To be clear, despite Uber being private, the process here is still regulated by the Securities and Exchange Commission, and in this case, the deal would fall under what might be called an “SEC-lite” offering — subject to some, but not all, SEC regulations explained attorney Jeffrey Selman, who has extensive experience in preparing these offerings. Selman said he typically recommends that private companies prepare documents similar to those that a public company would.

Once the tender is launched, shareholders would have somewhere around 20 to 30 business days to mull over whether they want to sell their positions. Remember that while Uber has big venture capital investors, it also doled out options to employees, and for some individuals, this is a chance to realize and cash in on an historic investment that could turn them into millionaires (or, for some institutional investors, billionaires!).

Selling the shares

Here's where things get tricky. SoftBank is eyeing a minimum of a 14 percent ownership stake. If SoftBank’s offer doesn’t elicit enough sellers to amass that stake, then the tender offer fails and there's no transaction. By the way, that means that the proposed governance changes, which reduces voting rights of early investors and founders — including and especially former CEO Travis Kalanick — falls through, too, and we're back to square one.

In recent months, several investors have balked at offers lower than the $50 billion valuation SoftBank is offering — some buyers are still holding out hope that it will drop. But the valuation at sale could be considered a clear uptick from the $40 billion to $45 billion initially proffered.

A lot of the attention will now focus on some of the biggest shareholders of Uber, such as Menlo Ventures, Lowercase Capital and Google Ventures. And, of course, on Benchmark Capital, the venture firm that seems placated by the governance changes that restrict Kalanick, and could now be comfortable with selling some of its holdings. Benchmark wanted to limit Kalanick’s power, and was therefore reluctant to sell any of its position, but now the aggressive CEO may now be constrained by the reforms to Uber’s board.

Another group of potential sellers: Early employees, who are fully vested at Uber but have options that can be costly to exercise. Employees typically have to front cash in order to make use of their options, and then might have to pay hefty taxes on it — which could lead to a wash, at least on their initial stock sales, explained Larry Albukerk, who runs a secondary market liquidity provider called EB Exchange. (Here’s more on that from The Information.)

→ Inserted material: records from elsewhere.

(* ===== verification/Client.v ===== *)
(** * The containerd client (containerd/containerd_client.c)

    Calls on the daemon are the nodes of a program: [Do c k] makes the call
    [c] of the HTTP/2 layer and goes on with its answer.  What the daemon
    answers is not fixed, so a statement about a program holds for every
    daemon and every failure.  A call on a connection that the code has not
    established is not made: the HTTP/2 layer answers BADARG for a NULL
    handle.

    The protobuf codecs of the daemon's services are generated code: they are
    the class [Codecs], an encoder answering [None] where it or its buffer
    fails.  yyjson and memory are parameters as elsewhere.  The client mutex
    serialises the operations, so an operation is one program; the lists of
    handles are modelled with the addresses of their elements. *)

From S2P Require Import Prelude Wire Controller Http Double Config EnvFile Json MiniPb Hash Spec StageOps Oci H2cState Snapshots.

Definition STRIM_CTRD_DEFAULT_SNAPSHOTTER : cstring := lit "overlayfs".
Definition STRIM_CTRD_DEFAULT_RUNTIME : cstring := lit "io.containerd.runc.v2".
Definition STRIM_CTRD_ERR_BADARG : Z := -1.
Definition STRIM_CTRD_ERR_CONNECT : Z := -2.
Definition STRIM_CTRD_ERR_IO : Z := -5.
Definition STRIM_CTRD_ERR_PROTO : Z := -6.
Definition STRIM_CTRD_ERR_CLOSED : Z := -7.
Definition STRIM_CTRD_ERR_NOMEM : Z := -8.
Definition STRIM_CTRD_ERR_RPC : Z := -9.

Definition H2C_STATUS_DEADLINE_EXCEEDED : Z := 4.
Definition H2C_STATUS_NOT_FOUND : Z := 5.
Definition H2C_STATUS_ALREADY_EXISTS : Z := 6.
Definition H2C_ERR_NOCONN : Z := -9.

Definition SPEC_TYPE_URL : cstring := lit "types.containerd.io/opencontainers/runtime-spec/1/Spec".
Definition EV_START_SUFFIX : cstring := lit "containerd.events.TaskStart".
Definition EV_EXIT_SUFFIX : cstring := lit "containerd.events.TaskExit".

Definition M_IMAGES_GET : cstring := lit "/containerd.services.images.v1.Images/Get".
Definition M_CONTAINERS_GET : cstring := lit "/containerd.services.containers.v1.Containers/Get".
Definition M_CONTAINERS_CREATE : cstring := lit "/containerd.services.containers.v1.Containers/Create".
Definition M_CONTAINERS_DELETE : cstring := lit "/containerd.services.containers.v1.Containers/Delete".
Definition M_TASKS_CREATE : cstring := lit "/containerd.services.tasks.v1.Tasks/Create".
Definition M_TASKS_START : cstring := lit "/containerd.services.tasks.v1.Tasks/Start".
Definition M_TASKS_KILL : cstring := lit "/containerd.services.tasks.v1.Tasks/Kill".
Definition M_TASKS_DELETE : cstring := lit "/containerd.services.tasks.v1.Tasks/Delete".
Definition M_TASKS_GET : cstring := lit "/containerd.services.tasks.v1.Tasks/Get".
Definition M_EVENTS_SUBSCRIBE : cstring := lit "/containerd.services.events.v1.Events/Subscribe".
Definition M_TASKS_WAIT : cstring := lit "/containerd.services.tasks.v1.Tasks/Wait".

Not every employee will be able to participate in the tender offer. Employees who arrived after around November 2014 instead received restricted stock units, or RSUs — common stock that eventually vests, but that the company can buy back. Uber employees that hold RSU are free from the fees that hit their colleagues when they exercise their options — but RSU-holders are not eligible to sell their positions in this SoftBank deal.

What if SoftBank doesn’t find enough sellers?

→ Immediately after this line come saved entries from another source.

(* ===== verification/ClientTasks.v ===== *)
(** * Containers and tasks against any daemon

    What loading, deleting, starting, killing and waiting do: the calls made
    and their order, the handles made and freed, the codes answered. *)

From S2P Require Import Prelude Wire Controller Http Double Config EnvFile Json MiniPb Hash Spec StageOps Oci H2cState Snapshots Client ClientOps ClientFacts ClientSpecs.

(** A shared call was answered, or no connection could be made for it. *)
Definition answered (tr : list event) (method : cstring) (req : bytes) (a : Z * bytes) (tr' : list event) : Prop :=
  (a = (STRIM_CTRD_ERR_CONNECT, []) /\ tr' = tr) \/ tr' = tr ++ [EUnary method req a].

Lemma wp_shared_then {B} (method : cstring) (req : bytes) (cap timeout : Z) (f : Z * bytes -> M B) (c : client)
    (own : own_state) (tr : list event) (Q : post (B * client)) :
  (forall a c1 tr1, same_handles c c1 -> answered tr method req a tr1 -> wp (cl_h2c c1) own tr1 Q (f a c1)) ->
  wp (cl_h2c c) own tr Q ((let! a := shared_unary_locked method req cap timeout in f a) c).
Proof.
  intros Hf. apply wp_then. eapply wp_mono; [apply wp_shared_unary|].
  intros up1 own1 tr1 [a c1] (-> & -> & Hs & Hcase). cbn [fst snd]. apply Hf; [done|].
  destruct Hcase as [(-> & -> & _)|(-> & _)]; [by left|by right].
Qed.

Lemma answered_ok (tr : list event) (method : cstring) (req : bytes) (a : Z * bytes) (tr' : list event) :
  answered tr method req a tr' -> a.1 = 0 -> tr' = tr ++ [EUnary method req a].
Proof. by intros [[-> _]|?]. Qed.

(** The calls that were made, as an extension of the trace. *)
Lemma answered_ext (tr : list event) (method : cstring) (req : bytes) (a : Z * bytes) (tr' : list event) :
  answered tr method req a tr' ->
  exists es, tr' = tr ++ es /\ ((es = [] /\ a.1 = STRIM_CTRD_ERR_CONNECT) \/ es = [EUnary method req a]).
Proof. intros [[-> ->]| ->]; [exists []; rewrite app_nil_r; eauto|eauto]. Qed.

Section Specs.
Context `{Codecs}.
Context (malloc realloc : Z -> bool) (yyjson_read : bytes -> option jval) (want_arch : cstring)
  (passwd group : option bytes).

(** ** New containers *)
Lemma wp_new_container_locked (id snapshot_id image_name : cstring) (spec : strim_spec)
    (cdi : option strim_oci_cdi_edits) (c : client) (own : own_state) (tr : list event) :
  wp (cl_h2c c) own tr (fun up' own' tr' '((rc, h), c') =>
    own' = own /\ up' = cl_h2c c' /\ container_made c c' rc h /\ is_new_container malloc id snapshot_id image_name h /\
    exists es, tr' = tr ++ es /\
      creates_on_image malloc realloc yyjson_read want_arch passwd group id snapshot_id image_name (cl_namespace c)
        spec cdi es)
    (new_container_locked malloc realloc yyjson_read want_arch passwd group id snapshot_id image_name spec cdi c).
Proof.
  unfold new_container_locked. apply wp_then. eapply wp_mono; [apply wp_get_image|].
  intros up1 own1 tr1 [[rc h] c1] (-> & -> & Hn & Hh). cbn [fst snd].
  destruct h as [[addr image]|].
  - destruct Hh as (Hg & -> & _ & -> & Hl). apply wp_then. eapply wp_mono; [apply wp_create_from_image|].
    intros up2 own2 tr2 [[rc h] c2] (-> & -> & Hm & Hk & es & -> & Hes). cbn [fst snd].
    rewrite Hn in Hes. cbn. unfold container_made in *. injection Hl as Hi Hc Ht' Hst Hnx.
    cbn. destruct Hm as (Hm1 & Hm2 & Hm3 & Hm4 & Hm5 & Hm6). rewrite Hm2, Hi. cbn. rewrite Nat.eqb_refl.
    split_and!; try done; try congruence; try lia.
    + destruct h as [[a k]|]; destruct_and!; split_and!; try done; try congruence; lia.
    + destruct Hg as (req & a & mt & size & -> & He & H0 & Hd).
      exists (EUnary M_IMAGES_GET req a :: es). split; [by rewrite <- app_assoc|]. intros _.
      exists (im_target_digest image), [EUnary M_IMAGES_GET req a], es. split_and!; [done| |done].
      by exists req, a, mt, size.
  - destruct Hh as (Hr & Hs & Ht). cbn. conjs; [by apply same_made|].
    destruct Ht as [->|(req & a & ->)].
    + exists []. split; [by rewrite app_nil_r|]. intros Hx. inversion Hx.
    + eexists. split; [done|]. intros Hx. exfalso. apply Exists_cons in Hx as [Hx|Hx]; [|inversion Hx].
      by apply get_not_create in Hx.
Qed.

Presumably SoftBank would be prepared to raise the price and try the process again, gradually increasing its purchase price until dollar signs flash in the eyes of an eager venture capitalist. But that means preparing new tender documents.

A company could also extend the life of the tender process beyond 30 days to negotiate and find more sellers, said Selman. At the same time, SoftBank could lower its threshold and agree to take a lower stake in the company, meaning not as many sellers are needed.

But Uber could also find more sellers than it needs. In an oversubscribed tender, Selman said, there could be an across-the-board cut in the amount that each shareholder is allowed to sell.

Johana Bhuiyan contributed reporting.